Everyone clap your hands if you believe in AlisonH, will you? Sheesh...


  1. Clapping!! Also, what could it hurt to try?

  2. clap! Clap! Clap!

    I believe!

    I bet he doesn't believe in the tooth fairy either.

  3. I Do believe in Fairies, I Do, I Do.

    And I'm clapping for AlisonH too!

    Show Larry her picture. Maybe then he'll think she's real. She looks healthy enough.

  4. I bet Laura thinks I'm in an imaginary marriage with katydidnot too.

  5. Eff.

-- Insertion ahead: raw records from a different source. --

(** ** One server, two answers *)
Lemma hits_app a b : hits (a ++ b) = hits a ++ hits b.
Proof. apply omap_app. Qed.
Lemma hits_asked s0 i l : hits (imap (fun k sa => request s0 (i + k) sa) l) = [].
Proof. revert i. induction l as [|sa l IH]; intros i; [done|]. cbn. rewrite <- (IH (S i)). unfold hits. f_equal. apply imap_ext. intros k x _. cbn. unfold request. by replace (i + S k)%nat with (S i + k)%nat by lia. Qed.
Lemma sample_counts p addr port epoch : po_epoch p <= epoch -> let q := peering_pool_sample p addr port epoch in po_epoch q = epoch /\ po_map4 q = stun_mapping_add (if po_epoch p =? epoch then po_map4 p else stun_mapping_reset) addr port.
Proof.
  intros H. unfold peering_pool_sample, pool_epoch_ok. rewrite (Z.eqb_sym epoch). destruct (Z.eqb_spec (po_epoch p) epoch) as [E|E]; [done|]. destruct (Z.ltb_spec epoch (po_epoch p)); [lia|done].
Qed.
Lemma note_keeps p addr epoch : po_epoch p <= epoch -> let q := (peering_pool_note p addr epoch).1 in po_epoch q <= epoch /\ (if po_epoch q =? epoch then po_map4 q else stun_mapping_reset) = (if po_epoch p =? epoch then po_map4 p else stun_mapping_reset).
Proof.
  intros H. unfold peering_pool_note, pool_epoch_ok. destruct (bytes_eqb addr zero4); [done|]. rewrite (Z.eqb_sym epoch). destruct (Z.eqb_spec (po_epoch p) epoch) as [E|E]; cbn [negb].
  - destruct (existsb _ _); [|destruct (_ <? _)%nat]; cbn [fst po_epoch po_map4 set set_po_v4]; rewrite E, Z.eqb_refl; (split; [lia|done]).
  - destruct (Z.ltb_spec epoch (po_epoch p)); [lia|]. cbn [negb]. destruct (existsb _ _); [|destruct (_ <? _)%nat]; cbn; rewrite Z.eqb_refl; (split; [lia|done]).
Qed.
Lemma hit_counts m epoch addr port : po_epoch (pn_pool m) <= epoch -> let q := pn_pool (probe_hit m epoch 4 addr port) in
  po_epoch q = epoch /\ po_map4 q = stun_mapping_add (if po_epoch (pn_pool m) =? epoch then po_map4 (pn_pool m) else stun_mapping_reset) (take 4 addr) port.
Proof.
  intros H. unfold probe_hit. change (4 =? 6) with false. cbv iota zeta. set (m1 := peering_facts_post m _ _ _). pose proof (note_keeps (pn_pool m1) (take 4 addr) epoch H) as [N1 N2]. destruct (peering_pool_note (pn_pool m1) (take 4 addr) epoch) as [p added]. cbn [fst] in *. set (m2 := m1 <| pn_pool := p |>).
  assert (pn_pool (if truth added && negb (pn_have_srflx4 m2) then m2 <| pn_rotations := 0 |> else m2) = p) as -> by (by destruct (_ && _)). pose proof (sample_counts p (take 4 addr) port epoch N1) as [S1 S2]. cbn [pn_pool set set_pn_pool]. split; [exact S1|]. rewrite N2 in S2. exact S2.
Qed.
Lemma two_hits m addr port : po_epoch (pn_pool m) <= pb_epoch (probe_of m 4) -> peering_pool_mapping (pn_pool (probe_round m 4 [(addr, port); (addr, port)])) = STUN_MAPPING_INDEPENDENT.
Proof.
  intros H. unfold probe_round, probe_begin. change (4 =? 6) with false. cbv iota zeta. cbn [fold_left fst snd]. set (epoch := pb_epoch (probe_of m 4)) in *. set (m1 := m <| pn_pool := _ |>). pose proof (hit_counts m1 epoch addr port H) as [E1 M1]. set (m2 := probe_hit m1 epoch 4 addr port) in *. assert (H2 : po_epoch (pn_pool m2) <= epoch) by lia. pose proof (hit_counts m2 epoch addr port H2) as [E2 M2]. rewrite E1, Z.eqb_refl, M1 in M2.
  assert ((if po_epoch (pn_pool m1) =? epoch then po_map4 (pn_pool m1) else stun_mapping_reset) = stun_mapping_reset) as R by (by destruct (_ =? _)). rewrite R in M2. unfold peering_pool_mapping, probe_end. change (po_map4 (pn_pool (peering_facts_post ?x _ _ _))) with (po_map4 (pn_pool x)). rewrite M2. unfold stun_mapping_result, stun_mapping_add. cbn. unfold bytes_eqb. by rewrite bool_decide_true, Z.eqb_refl by done.
Qed.
Lemma hits_ask_all l : forall seed i, hits (ask_all seed i l).2 = [].
Proof. induction l as [|sa l IH]; intros seed i; cbn [ask_all probe_ask]; [done|]. specialize (IH (seed_for seed i) (S i)). destruct (ask_all _ _ l) as [s es]. exact IH. Qed.
(** The plain reply to the request of target [i]. *)
Definition answer (family : Z) (seed : bytes) (i : nat) (addr : bytes) (port : Z) : bytes :=
  let txid := drop 8 (stun_probe_build (seed_for seed i)) in reply txid (attr STUN_ATTR_XOR_MAPPED (xor_value (want_fam family) txid addr port)).
Lemma answer_short family seed i addr port : length seed = 12%nat -> length addr = (if (family =? 6)%Z then 16 else 4)%nat -> (length (answer family seed i addr port) <= 64)%nat.
Proof.
  intros Hs Ha. unfold answer. set (txid := drop 8 _). assert (Lt : length txid = 12%nat) by (unfold txid, stun_probe_build; rewrite length_drop, !length_app, magic_length, length_take, seed_for_length by done; cbn; lia). unfold reply. rewrite !length_app, !be_put_length, magic_length, attr_length. assert (length (xor_value (want_fam family) txid addr port) = (4 + length addr)%nat) as ->.
  { unfold xor_value. rewrite !length_app, be_put_length. unfold xor_bytes. rewrite length_zip_with, length_take, length_app, magic_length, Lt. destruct (family =? 6); cbn [length]; lia. }
  rewrite Lt, Ha. destruct (family =? 6); cbn; lia.
Qed.
Lemma turn_answered family servers seed r p i sa addr port : length seed = 12%nat -> round_ok servers seed r -> rd_dst (round_turn family servers r p).1 !! i = Some sa -> length addr = (if (family =? 6)%Z then 16 else 4)%nat -> is_u16 port ->
  ps_pkt p = Some (answer family seed i addr port) -> hits (round_turn family servers r p).2 = [(addr, port)].
Proof.
  intros Hs H Hi Ha Hp Hk. pose proof (answer_short family seed i addr port Hs Ha) as Hl. revert Hi. unfold round_turn. set (r0 := mk_round _ _ _ _ _). assert (H0 : round_ok servers seed r0) by (destruct H; by split). pose proof (take_ok family servers seed Hs r0 (ps_now p) (ps_later p) H0) as (K1 & _).
  assert (F1 : hits (round_take family servers r0 (ps_now p) (ps_later p)).1.2 = []) by (unfold round_take; destruct (_ && _); [|done]; set (g := cache_get_all _ _ _ _); pose proof (hits_ask_all g (rd_seed r0) (length (rd_dst r0))); by destruct (ask_all _ _ g)).
  destruct (round_take _ _ _ _ _) as [[r1 es1] now]. cbn [fst snd] in *. pose proof (resend_ok servers seed Hs r1 now K1) as (K2 & D2 & _). assert (F2 : hits (round_resend r1 now).2 = []) by (unfold round_resend; destruct (_ <=? _); [|done]; pose proof (hits_ask_all (rd_dst r1) (rd_seed r1) 0); by destruct (ask_all _ _ _)). destruct (round_resend r1 now) as [r2 es2]. cbn [fst snd] in *.
  pose proof (recv_ok family servers seed r2 (ps_pkt p) K2) as (_ & D3 & _). rewrite Hk in *. pose proof (answer_read family servers r2 seed i sa addr port [] [] K2 Hs) as R. cbv zeta in R. change (attrs_text []) with (@nil Z) in R. cbn [app] in R. rewrite app_nil_r in R. fold (answer family seed i addr port) in R.
  destruct (round_recv family r2 (Some (answer family seed i addr port))) as [r3 es3]. cbn [fst snd] in *. intros Hi. rewrite D3 in Hi. specialize (R Hi Ha Hp (Forall_nil_2 _)).
  assert (E : es3 = [Hit addr port]) by (unfold PROBE_BUF in R; assert (E' := R ltac:(lia)); congruence). rewrite !hits_app, F1, F2. by rewrite E.
Qed.
(** C26: one server makes the verdict about all of them.  Every answer counts as a sample, and a server is asked
    again each second, the first one twice at once; so a server that is the only one asked and
    answers twice settles that every server sees the same mapping, when nothing was compared and
    the NAT may map each destination on its own. *)
Theorem one_server_settles_mapping m c now seed t0 s sa addr port p1 p2 : length seed = 12%nat -> pn_servers m = [s] -> cache_get_all c s 4 8 = [sa] -> length addr = 4%nat -> is_u16 port -> po_epoch (pn_pool m) <= pb_epoch (probe_of m 4) ->
  Forall (fun p => ps_others p = [] /\ ps_stop p = false /\ u64 (ps_t p - t0) < 3000 /\ ps_pkt p = Some (answer 4 seed 0 addr port)) [p1; p2] ->
  rd_dst (stun_probe_run 4 [s] c true t0 3000 seed [p1; p2]).1.1 = [sa] /\
  peering_pool_mapping (pn_pool (net_round m c now 4 true t0 seed [p1; p2]).1) = STUN_MAPPING_INDEPENDENT.
Proof.
  intros Hs Hm Hg Ha Hp He Hps. rewrite !Forall_cons in Hps. destruct Hps as ((O1 & S1 & T1 & K1) & (O2 & S2 & T2 & K2) & _). unfold net_round, PEERING_PROBE_MS. change (4 =? 6) with false. cbv iota zeta. rewrite Hm. unfold stun_probe_run. cbn [length Nat.ltb Nat.leb orb negb]. cbn [round_loop]. rewrite S1, S2. destruct (Z.ltb_spec (u64 (ps_t p1 - t0)) 3000); [|lia]. destruct (Z.ltb_spec (u64 (ps_t p2 - t0)) 3000); [|lia]. cbn [orb negb].
  set (r0 := mk_round c 0 [] 0 seed). assert (R0 : round_ok [s] seed r0) by (by apply start_ok).
  assert (D : forall r p, ps_others p = [] -> rd_dst (round_turn 4 [s] r p).1 = rd_dst (round_take 4 [s] r (ps_now p) (ps_later p)).1.1 /\ (round_ok [s] seed r -> rd_nres (round_turn 4 [s] r p).1 = rd_nres (round_take 4 [s] r (ps_now p) (ps_later p)).1.1)).
  { intros r p Ho. unfold round_turn. rewrite Ho. cbn [fold_left]. destruct r as [c1 n1 d1 x1 s1]. cbn [rd_cache rd_nres rd_dst rd_next_send rd_seed]. destruct (round_take _ _ _ _ _) as [[r1 es1] t1]. cbn [fst]. unfold round_resend. assert (V : forall q, rd_dst (round_recv 4 q (ps_pkt p)).1 = rd_dst q /\ rd_nres (round_recv 4 q (ps_pkt p)).1 = rd_nres q) by (intros q; unfold round_recv; destruct (ps_pkt p); [|done]; by destruct (stun_probe_mapped_fam _ _ _) as [[[? ?]|]|]).
    destruct (_ <=? t1); [destruct (ask_all _ _ _) as [s2 es2]; set (q := mk_round _ _ _ _ _)|set (q := r1)]; specialize (V q); destruct (round_recv 4 q (ps_pkt p)) as [r3 es3]; cbn [fst] in *; destruct V as [-> ->]; done. }
  destruct (D r0 p1 O1) as [D1 N1]. specialize (N1 R0). assert (E1 : rd_dst (round_turn 4 [s] r0 p1).1 = [sa] /\ rd_nres (round_turn 4 [s] r0 p1).1 = 1%nat). { rewrite D1, N1. unfold round_take. cbn [rd_nres rd_dst rd_cache r0 length nth]. change (round_max [s]) with 8%nat. cbn [Nat.ltb Nat.leb andb Nat.sub]. rewrite Hg. done. }
  destruct E1 as [E1 M1]. pose proof (turn_answered 4 [s] seed r0 p1 0 sa addr port Hs R0 ltac:(by rewrite E1) Ha Hp K1) as H1. pose proof (turn_ok 4 [s] seed Hs r0 p1 R0) as (R1 & _). destruct (round_turn 4 [s] r0 p1) as [r1 es1]. cbn [fst snd] in *.
  destruct (D r1 p2 O2) as [D2 _]. assert (E2 : rd_dst (round_turn 4 [s] r1 p2).1 = [sa]). { rewrite D2. unfold round_take. rewrite M1. cbn [length Nat.ltb Nat.leb andb fst]. done. }
  pose proof (turn_answered 4 [s] seed r1 p2 0 sa addr port Hs R1 ltac:(by rewrite E2) Ha Hp K2) as H2. destruct (round_turn 4 [s] r1 p2) as [r2 es2]. cbn [fst snd app] in *. split; [done|]. rewrite app_nil_r, hits_app, H1, H2. by apply two_hits.
Qed.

That was supposed to say "Larry" not "Laura."

    I'll do it again and you can just use the one.

    Or all three.

  6. I bet Larry thinks I'm in an imaginary marriage with katydidnot too.

  7. Okay, let's expand on that a bit: Alison Jeppson Hyde, author of "Wrapped in Comfort: Knitted Lace Shawls," and if he still doesn't believe that, tell me your address and your favorite color and some not-imaginary knitted stuff might show up. Only, not in colors I hate to look at, I don't knit those. No mustard yellows. See, I'm not only real, I'm honest.

    And if that's not enough of neener neener neener for him, my dad is the Lawrence Jeppson who wrote a book on art forgeries, "The Fabulous Frauds," in 1970. Amazon's got four used copies. His cousin is Janet Jeppson Asimov, widow of Isaac...

    Writing is in the genes over here. Get us started typing away and we never shut up.

    Except maybe to go knit.

  8. Clapping.
    Haha.. 'she's very nice. She even voted for Obama'

  9. I believed even before I bought her book!

  10. Clapping. She's my e-friend, too. And I have her book.

    Not so sure I believe in Larry...

  11. Clap clap clap - I believe!!!

  12. Too funny! Yes, she is real and I've met her in person and she is absolutely delightful!

  13. I adore AlisonH! I think the husband known as Larry has some serious trust issues, though...

  14. Clapping like crazy!


  15. Oh, for Pete's Sakes, man! Of course she's real! I mean she isn't imaginary like those people that show up on This Old House and you believe in them, don't you?

  16. I believe (clicking heels three times).

  17. Yes, Virginia (or, in this case, Larry), there is a Santa Claus.

  18. I've known Alison since we were in 7th grade! She's the best friend I can imagine having!

    Clap, clap, clap, infinitum.

    I'll bet he doesn't believe in Water Turtles, either! (I *love* my shawl!)

  19. So--hey, Larry, did I pass? Even if I got punchy typing away at midnight last night, getting carried away into silliness. Speaking of which, hey, Niki, remember, you're past believing--we met at Warren's shop in San Rafael while you were on that Sea Socks cruise.

  20. Sea Socks cruise? Do you have to let the non-knitters among us know just how obsessed we all are?

  21. I do believe in Allison H. I do, I do!

  22. Ha! I just clapped my hands!
    My hubby believes, because I occasionally have him read an exceptional blog post that I think he will enjoy.
    That, and I have been known to share prayer requests at church (with permission) for "my friend _____" and he'll look at me and say, WHO? And I'll tell him that she (or he) is a friend I met blogging.
    He's pretty sure I spend way too much time at this, but he does seem to understand that we are a community. [However, I'm not going to poll those prayer warriors in our congregation, just in case they think some of my friends are imaginary!!]
    Poor Larry, he's missing out on some wonderful magic pixie dust.

  23. Wait... AlisonH is related to Issac Asimov?? We LOVE his fiction writing over here in Kcinnova's World!!

  24. I believe, and you can just buy surgical tape in the drug store and use it like she explained. Also, after that comes off you can use this ridiculously expensive ointment called Mederma to help it look even better. That's from our son's plastic surgeon. And keep it out of the sun till it's totally healed.